Look through the entries below and extract exactly the lines from the one containing "Local Open Scope Z_scope." through the one containing "Definition inDuration (d", ends included.

BEGIN DATA EXTRACT

(** * gosrt: address resolution and connection racing (srt/dial.go)

    A shallow embedding of the dial path of the [srt] package:
    [partialDeadline], [parseNetwork], [resolveAddrList], [dialSingle],
    [dialSerial] and the orchestration loop of [dialParallel], together
    with the parts of [SRTAddr] they use ([isWildcard], [matchAddrFamily],
    [String]).  Definitions come first, the verified properties follow. *)

From Stdlib Require Import String Ascii.
From Stdlib Require Import ZArith List Bool Lia.
From Stdlib Require Import Strings.Byte.
Import ListNotations.

Local Open Scope Z_scope.

(** ** Go run-time outcomes *)

(** A Go call either returns or dies in a run-time panic (integer division
    by zero, nil pointer dereference). *)
Inductive outcome (A : Type) : Type :=
| Ret (a : A)
| Panic.
Arguments Ret {A} a.
Arguments Panic {A}.

(** ** The [time] package, as far as dial.go uses it *)

Module time.

(** [time.Duration] is an [int64] count of nanoseconds. *)
Definition Duration := Z.

Definition minDuration : Duration := - 2 ^ 63.
Definition maxDuration : Duration := 2 ^ 63 - 1.

Definition Millisecond : Duration := 1000000.
Definition Second : Duration := 1000000000.

(** Two's complement wrap-around of an [int64] result. *)
Definition wrap64 (z : Z) : Z := (z + 2 ^ 63) mod 2 ^ 64 - 2 ^ 63.

Definition inDuration (d : Z) : Prop := minDuration <= d <= maxDuration.

(** [a / b] on [int64]: truncated division; a zero divisor panics. *)
Definition div (a b : Duration) : outcome Duration :=
  if b =? 0 then Panic else Ret (wrap64 (Z.quot a b)).

(** A [time.Time] is an instant; the embedding keeps the number of
    nanoseconds that separate it from the zero Time (January 1, year 1,
    00:00:00 UTC), on one unbounded time line.  Locations and the
    monotonic clock reading do not enter dial.go's arithmetic. *)
Record Time : Type := Instant { sinceZero : Z }.

(** [time.Time{}] *)
Definition zero : Time := Instant 0.

Definition IsZero (t : Time) : bool := sinceZero t =? 0.

Definition Before (t u : Time) : bool := sinceZero t <? sinceZero u.

(** [t.Sub(u)]: the duration [t-u], pinned to the largest or smallest
    [Duration] when the difference does not fit. *)
Definition Sub (t u : Time) : Duration :=
  let d := sinceZero t - sinceZero u in
  if d <? minDuration then minDuration
  else if maxDuration <? d then maxDuration
  else d.

Definition Add (t : Time) (d : Duration) : Time := Instant (sinceZero t + d).

End time.

(** ** net.IP *)

Module ip.

(** A [net.IP] is a byte slice; [None] is the nil slice. *)
Definition IP := option (list byte).

Definition IPv4len : nat := 4.
Definition IPv6len : nat := 16.

Definition len (p : IP) : nat :=
  match p with
  | None => 0%nat
  | Some b => length b
  end.

Definition v4InV6Prefix : list byte :=
  [x00; x00; x00; x00; x00; x00; x00; x00; x00; x00; xff; xff].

END DATA EXTRACT

■ **EXERCISE ANSWER**:
Local Open Scope Z_scope.

(** ** Go run-time outcomes *)

(** A Go call either returns or dies in a run-time panic (integer division
    by zero, nil pointer dereference). *)
Inductive outcome (A : Type) : Type :=
| Ret (a : A)
| Panic.
Arguments Ret {A} a.
Arguments Panic {A}.

(** ** The [time] package, as far as dial.go uses it *)

Module time.

(** [time.Duration] is an [int64] count of nanoseconds. *)
Definition Duration := Z.

Definition minDuration : Duration := - 2 ^ 63.
Definition maxDuration : Duration := 2 ^ 63 - 1.

Definition Millisecond : Duration := 1000000.
Definition Second : Duration := 1000000000.

(** Two's complement wrap-around of an [int64] result. *)
Definition wrap64 (z : Z) : Z := (z + 2 ^ 63) mod 2 ^ 64 - 2 ^ 63.

Definition inDuration (d : Z) : Prop := minDuration <= d <= maxDuration.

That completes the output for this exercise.